Congestion due to evacuations can be catastrophic and life threatening. The sudden increase in demand will result in excessive loads on roads not typically designed to handle them, leading to network breakdown at the worst possible time. Moreover, since building new roads is infeasible, efficient utilization of the available network resources during disasters becomes one of the few options available to facilitate the movement of residents to safety.

One option is to address the demand side of the problem, through demand scheduling. By scheduling the evacuation demand over a longer period, the congestion is staved off and network degradation is delayed. Advising traffic on when to evacuate, where to evacuate, and which route to take has the potential to improve evacuation times, especially in no-notice emergency conditions. Another option is to address the supply side of the problem, through network re-design. By reversing the direction of wisely selected lanes in a process known as contraflow, a temporary increase in the operational capacity is achieved without any major infrastructure changes.

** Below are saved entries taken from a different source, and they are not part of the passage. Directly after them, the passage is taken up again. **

Definition ensureSealDirectory (p : path) (ownerUID : Z) : M (option goerr) :=
  rejected <- rejectSymlinkAncestors p;;
  match rejected with
  | Some e => mret (Some e)
  | None =>
     info <- os_Lstat p;;
     match info with
     | Ok info => mret (checkSealDirectory info ownerUID)
     | Err e =>
        if negb (IsNotExist e) then mret (Some (Wrap "inspect bootstrap seal directory" e))
        else
          made <- mkdirAll euid 448 [] p;;
          match made with
          | Err e => mret (Some (Wrap "create bootstrap seal directory" e))
          | Ok _ =>
             rejected <- rejectSymlinkAncestors p;;
             match rejected with
             | Some e => mret (Some e)
             | None =>
                info <- os_Lstat p;;
                match info with
                | Err e => mret (Some (Wrap "inspect created bootstrap seal directory" e))
                | Ok info => mret (checkSealDirectory info ownerUID)
                end
             end
          end
     end
  end.

(** ** Reading the seal *)

(** The content of the file, up to its first 128 bytes. *)
Definition parseSeal (contents : string) : res string :=
  let value := trim_suffix newline contents in
  if negb (has_prefix sealFormatPrefix value) || contains newline value
  then Err (NewError "bootstrap seal has an invalid format")
  else
    let installationID := trim_prefix sealFormatPrefix value in
    if negb (validInstallationID installationID)
    then Err (NewError "bootstrap seal has an invalid installation id")
    else Ok installationID.

(** The checks on the file found at the path. *)
Definition checkSealFile (info : FileInfo) (ownerUID : Z) : option goerr :=
  if is_symlink info || negb (is_regular info)
  then Some (NewError "bootstrap seal must be a regular file, not a symlink")
  else if negb (fi_perm info =? 384) then Some (NewError "bootstrap seal must have mode 0600")
  else if negb (fi_uid info =? ownerUID) then Some (NewError "bootstrap seal has an unexpected owner")
  else None.

(** Opening it, checking that it is still the same file, and reading. *)
Definition readSeal (p : path) (info : FileInfo) : M (res (option string)) :=
  ok fd <- unix_Open_nofollow p or "open bootstrap seal";;
  ok openedInfo <- file_Stat fd or "inspect open bootstrap seal";;
  if negb (SameFile info openedInfo) || negb (is_regular openedInfo)
  then mret (Err (NewError "bootstrap seal changed while opening"))
  else
    ok contents <- read_limited fd 128 or "read bootstrap seal";;
    match parseSeal contents with
    | Err e => mret (Err e)
    | Ok installationID => mret (Ok (Some installationID))
    end.

Definition FileSeal_Load (seal : option FileSeal) : M (res (option string)) :=
  match seal with
  | None => mret (Err (NewError "bootstrap seal path must be absolute"))
  | Some seal =>
     if negb (IsAbs (fsl_path seal)) then mret (Err (NewError "bootstrap seal path must be absolute"))
     else
       invalid <- validateExistingSealDirectory (Dir (fsl_path seal)) (fsl_ownerUID seal);;
       match invalid with
       | Some e => if IsNotExist e then mret (Ok None) else mret (Err e)
       | None =>
          info <- os_Lstat (components (fsl_path seal));;
          match info with
          | Err e => if IsNotExist e then mret (Ok None) else mret (Err (Wrap "inspect bootstrap seal" e))
          | Ok info =>
             match checkSealFile info (fsl_ownerUID seal) with
             | Some e => mret (Err e)
             | None => readSeal (components (fsl_path seal)) info
             end
          end
       end
  end.

(** ** Publishing the seal *)

(** [os.CreateTemp(directory, ".recasaos-bootstrap-seal-*")]: the path and the
    descriptor. *)
Definition tempPrefix : string := ".recasaos-bootstrap-seal-".

Definition createTemp (directory : path) : M (res (path * Z)) :=
  call (λ fs,
    let p := directory ++ [tempPrefix +:+ temp_suffix fs] in
    match create_path p (mkInode (KFile "") 384 euid) fs with
    | (inl ino, fs') => (inl (p, ino), fs')
    | (inr e, fs') => (inr e, fs')
    end).

Definition sealText (installationID : string) : string := sealFormatPrefix +:+ installationID +:+ newline.

(** Filling the temporary file. *)
Definition writeTemporary (fd : Z) (ownerUID : Z) (installationID : string) : M (res unit) :=
  ok _ <- file_Chmod fd 384 or "secure temporary bootstrap seal";;
  ok info <- file_Stat fd or "inspect temporary bootstrap seal";;
  if negb (fi_uid info =? ownerUID)
  then mret (Err (NewError "temporary bootstrap seal has an unexpected owner"))
  else
    ok _ <- file_Write fd (sealText installationID) or "write temporary bootstrap seal";;
    ok _ <- file_Sync fd or "sync temporary bootstrap seal";;
    ok _ <- file_Close fd or "close temporary bootstrap seal";;
    mret (Ok tt).

(** Giving it its name, and making the name durable. *)
Definition publishSeal (seal : FileSeal) (temporaryPath : path) (installationID : string) : M (option goerr) :=
  linked <- call (link_path temporaryPath (components (fsl_path seal)));;
  match linked with
  | Err e =>
     loaded <- FileSeal_Load (Some seal);;
     match loaded with
     | Ok (Some existingID) =>
        if bool_decide (existingID = installationID) then mret None
        else mret (Some (Wrap "publish bootstrap seal" e))
     | _ => mret (Some (Wrap "publish bootstrap seal" e))
     end
  | Ok _ =>
     opened <- os_Open (Dir (fsl_path seal));;
     match opened with
     | Err e => mret (Some (Wrap "open bootstrap seal directory" e))
     | Ok handle =>
        synced <- file_Sync handle;;
        match synced with
        | Err e => mret (Some (Wrap "sync bootstrap seal directory" e))
        | Ok _ => mret None
        end
     end
  end.

(** [Create] once no seal was found: the temporary file is closed and removed on
    every way out, errors of that ignored. *)
Definition createSeal (seal : FileSeal) (installationID : string) : M (option goerr) :=
  let directory := Dir (fsl_path seal) in
  invalid <- ensureSealDirectory directory (fsl_ownerUID seal);;
  match invalid with
  | Some e => mret (Some e)
  | None =>
     temporary <- createTemp directory;;
     match temporary with
     | Err e => mret (Some (Wrap "create temporary bootstrap seal" e))
     | Ok (temporaryPath, fd) =>
        written <- writeTemporary fd (fsl_ownerUID seal) installationID;;
        result <- match written with
                  | Err e => mret (Some e)
                  | Ok _ => publishSeal seal temporaryPath installationID
                  end;;
        _ <- call (unlink_path temporaryPath);;
        mret result
     end
  end.

Definition FileSeal_Create (seal : option FileSeal) (installationID : string) : M (option goerr) :=
  if negb (validInstallationID installationID)
  then mret (Some (NewError "refuse to create a seal with an invalid installation id"))
  else
    loaded <- FileSeal_Load seal;;
    match loaded with
    | Err e => mret (Some e)
    | Ok (Some existingID) =>
       if bool_decide (existingID = installationID) then mret None
       else mret (Some (NewError "bootstrap seal belongs to another installation"))
    | Ok None =>
       match seal with
       | None => mret (Some (NewError "bootstrap seal path must be absolute"))
       | Some seal => createSeal seal installationID
       end
    end.

(** The seal as the bootstrap component sees it. *)
Definition fileSeal (seal : FileSeal) : Seal :=
  mkSeal (FileSeal_Load (Some seal)) (FileSeal_Create (Some seal)).
End FileSeal.

(** ** The text of a seal *)

Lemma validInstallationID_length id : validInstallationID id = true → String.length id = 36%nat.
Proof. unfold validInstallationID. by case_bool_decide. Qed.

(** Hexadecimal digits and hyphens: no line break. *)
Lemma validInstallationID_plain id : validInstallationID id = true → contains_byte byte_LF id = false.
Proof.
  unfold validInstallationID. destruct (bool_decide (String.length id = 36%nat)) eqn:Hlen; [|done].
  apply bool_decide_eq_true in Hlen. repeat (destruct id as [|? id]; [discriminate Hlen|]).
  destruct id; [clear Hlen|discriminate Hlen]. cbn [negb orb byte_at String.get].
  repeat (case_bool_decide; [simplify_eq|done]). cbn [negb orb].
  destruct (hex_decode _) as [d|] eqn:E; [intros _|done]. apply hex_decode_class in E.
  apply (all_bytes_no_byte (λ a, is_hex a || bool_decide (a = "-"%char))); [reflexivity|].
  cbn [slice Nat.sub take_bytes drop_bytes String.append all_bytes] in *.
  repeat match goal with H : _ && _ = true |- _ => apply andb_prop in H as [? H] end.
  repeat match goal with H : is_hex _ = true |- _ => rewrite H; clear H end.
  reflexivity.
Qed.

Lemma parse_sealText id : validInstallationID id = true →
  parseSeal (take_bytes 128 (sealText id)) = Ok id.
Proof.
  intros Hid. pose proof (validInstallationID_length _ Hid) as Hlen. unfold parseSeal, sealText.
  rewrite take_bytes_all by (rewrite !string_length_app, Hlen; vm_compute; lia).
  rewrite <- string_app_assoc, trim_suffix_app, has_prefix_app, trim_prefix_app. unfold newline.
  rewrite contains_single, contains_byte_app, (validInstallationID_plain _ Hid), Hid. reflexivity.
Qed.

(** ** What is on disk *)

(** The seal an onlooker finds at the path. *)
Definition sealView (seal : FileSeal) (fs : FileSystem) : option string :=
  match resolve maxLinks fs false [] (components (fsl_path seal)) with
  | inl (At stack) =>
     match fs_inodes fs !! top stack with
     | Some (mkInode (KFile c) perm uid) =>
        if (perm =? 384) && (uid =? fsl_ownerUID seal) then
          match parseSeal (take_bytes 128 c) with Ok id => Some id | Err _ => None end
        else None
     | _ => None
     end
  | _ => None
  end.

(** Nothing has the name [p]. *)
Definition absent_at (fs : FileSystem) (p : path) : Prop :=
  (∃ stack name, resolve maxLinks fs false [] p = inl (Missing stack name)) ∨
  resolve maxLinks fs false [] p = inr ENOENT.

Abbreviation unpublished seal fs := (absent_at fs (components (fsl_path seal))).

Lemma unpublished_view seal fs : unpublished seal fs → sealView seal fs = None.
Proof. unfold sealView. by intros [(? & ? & ->)| ->]. Qed.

Both options, if planned correctly, have the potential to greatly ease network degradation and allow evacuees to reach safety sooner. Therefore, the ability to determine the joint optimal demand scheduling and network contraflow policies is of critical nature to the success of any evacuation plan. The objective of this study is to develop a simulation-based dynamic traffic assignment model that minimizes network clearance time at a minimum cost to the travelers by jointly considering demand scheduling and contraflow strategies.